» Your goal
Take every line of the material below that includes the string "message" and copy it out.
[[ Extracted data, beginning ]]
(** * Ralphy: the parallel execution engine and its process driver

    A shallow embedding of
      - engines/base.ts      (process driver, output classifier),
      - execution/parallel.ts (agent runtime, scheduler, merge pipeline),
      - execution/state.ts    (state registry),
    followed by the properties of the specification that these files
    decide.

    Conventions of the embedding.
      - A JavaScript string is the list of its UTF-16 code units.
      - [undefined] is [None] in an [option]; a thrown exception is
        [Thrown] in a [completion].
      - Calls that leave the process (git, the task source, the engine,
        the file system, tmux) are operations of an abstract world;
        they are total, and a call that would reject is outside the model. *)

From Stdlib Require Import ZArith NArith Bool String Ascii DecimalString DecimalN Lia.
From stdpp Require Import base option list gmap.

Local Open Scope N_scope.

(** ** JavaScript strings *)

Module JsString.

Abbreviation jsstring := (list N) (only parsing).

(** A string literal of the source; the literals of the embedded files
    are all ASCII, so that bytes and code units coincide. *)
Definition lit (s : string) : jsstring :=
  map N_of_ascii (list_ascii_of_string s).
#[global] Arguments lit : simpl never.

(** A literal written with apostrophes where the text has double
    quotes. *)
Definition quoted (s : string) : jsstring :=
  map (fun c => if c =? 39 then 34 else c) (lit s).
(** [a.example] answers 500 to HEAD; the others answer 200 to HEAD and 503
    to GET. *)
Definition w_flaky : world :=
  table_world (fun u => if String.eqb u "http://a.example/" then answer 500 None ""
                        else answer 200 None "")
              (fun _ => answer 503 None "") no_cert 0 None ∅.

(** [a.example] cannot be reached; the others answer 500. *)
Definition w_down : world :=
  table_world (fun u => if String.eqb u "http://a.example/"
                        then Raise (RequestException "connection refused")
                        else answer 500 None "")
              (fun _ => answer 200 None "") no_cert 0 None ∅.

(** The certificate of [a.example] ends one day and a half from now, the
    one of [b.example] ended, [c.example] does not answer on port 443. *)
Definition w_certs : world :=
  table_world (fun _ => answer 500 None "") (fun _ => answer 200 None "")
              (fun h => if String.eqb h "a.example" then cert_until "129600"
                        else if String.eqb h "b.example" then cert_until "-1"
                        else Raise (OSError "timed out"))
              0 None full_env.

(** The first entry of [servers] cannot be reached, with the message
    [requests] gives for a name that does not resolve; all certificates are
    valid for 90 days. *)
Definition unreachable : string :=
  "HTTPConnectionPool(host='www.readthedocs.org', port=80): Max retries exceeded with url: / (Caused by NewConnectionError('<urllib3.connection.HTTPConnection object at 0x7f2b5c0d3a90>: Failed to establish a new connection: [Errno -2] Name or service not known'))".

Definition w_unresolved : world :=
  table_world (fun _ => Raise (RequestException unreachable))
              (fun _ => answer 200 None "") (fun _ => cert_until "7776000") 0 None full_env.

(** Every site of [servers] answers as its entry expects, every certificate
    is valid for 90 days; [stored] is what the S3 store holds. *)
Definition healthy_head (u : string) : result response :=
  match find (fun s => String.eqb (url s) u) servers with
  | Some s => answer (code s) (redirect s) ""
  | None => Raise (RequestException "no such host")
  end.

Definition healthy_get (u : string) : result response :=
  match find (fun s => String.eqb (url s) u) servers with
  | Some s => answer 200 None ("<p>" +:+ default "" (contents s) +:+ "</p>")
  | None => Raise (RequestException "no such host")
  end.

Definition w_healthy (stored : option run_data) : world :=
  table_world healthy_head healthy_get (fun _ => cert_until "7776000") 0 stored full_env.

Definition earlier (n : Z) : option run_data :=
  Some {| lastRun := 0; version := 1; results := n; errors := [] |}.

Definition ci_args : args := {| ci := true; verbose := false; delete := false |}.
Definition plain_args : args := {| ci := false; verbose := false; delete := false |}.

(** Entries for the edges of the loop body: an expected status without a
    rule of its own, and entries that lack the key their status needs. *)
Definition site_gone : server :=
  {| url := "http://gone.example/"; code := 404; redirect := None; contents := None |}.
Definition site_no_redirect : server :=
  {| url := "http://a.example/"; code := 301; redirect := None; contents := None |}.
Definition site_no_contents : server :=
  {| url := "https://b.example/"; code := 200; redirect := None; contents := None |}.

(** Every HEAD answers 404. *)
Definition w_gone : world :=
  table_world (fun _ => answer 404 None "") (fun _ => answer 200 None "") no_cert 0 None ∅.

(** Every HEAD answers 200 and every GET fails on the network. *)
Definition w_get_down : world :=
  table_world (fun _ => answer 200 None "")
              (fun _ => Raise (RequestException "connection reset")) no_cert 0 None ∅.

(** [a.example] cannot be reached on port 80, the others answer 500; the
    certificate of [a.example] ends in a day and a half, the one of
    [b.example] ended. *)
Definition w_down_certs : world :=
  table_world (fun u => if String.eqb u "http://a.example/"
                        then Raise (RequestException "connection refused")
                        else answer 500 None "")
              (fun _ => answer 200 None "")
              (fun h => if String.eqb h "a.example" then cert_until "129600"
                        else cert_until "-1")
              0 None full_env.

(** A world with another Twilio, and one with another webhook. *)
Definition with_twilio (w : world)
    (f : trace -> string -> string -> string -> string -> string -> result string)
  : world :=
  {| requests_head := requests_head w; requests_get := requests_get w;
     requests_post := requests_post w; ssl_connect := ssl_connect w;
     utcnow := utcnow w; time_time := time_time w;
     s3_delete := s3_delete w; s3_get := s3_get w; s3_put := s3_put w;
     twilio_create := f;
     environ := environ w; decode_utf8 := decode_utf8 w; re_findall := re_findall w;
     strptime := strptime w; strftime_local := strftime_local w;
     str_bytes := str_bytes w |}.

Definition with_post (w : world) (f : trace -> string -> string -> result response)
  : world :=
  {| requests_head := requests_head w; requests_get := requests_get w;
     requests_post := f; ssl_connect := ssl_connect w;
     utcnow := utcnow w; time_time := time_time w;
     s3_delete := s3_delete w; s3_get := s3_get w; s3_put := s3_put w;
     twilio_create := twilio_create w;
     environ := environ w; decode_utf8 := decode_utf8 w; re_findall := re_findall w;
     strptime := strptime w; strftime_local := strftime_local w;
     str_bytes := str_bytes w |}.

(** Twilio accepts one message and refuses the following ones. *)
Definition w_sms_quota : world :=
  with_twilio w_unresolved
    (fun t _ _ _ _ _ =>
       match sms_bodies t with
       | [] => Ok "SM0"
       | _ :: _ => Raise (TwilioException "quota exceeded")
       end).

(** The webhook answers every post with status 500. *)
Definition w_slack_500 : world :=
  with_post w_unresolved
    (fun _ _ _ => Ok {| status_code := 500; headers := ∅; content := "no_service" |}).

(** Only the AWS settings are in the environment. *)
Definition aws_env : gmap string string :=
  list_to_map
    [ ("AWS_ACCESS_KEY_ID", "id"); ("AWS_SECRET_ACCESS_KEY", "secret");
      ("S3DATA_BUCKET", "bucket") ].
[[ Extracted data, end ]]
» Completed task
(** The first entry of [servers] cannot be reached, with the message
(** Twilio accepts one message and refuses the following ones. *)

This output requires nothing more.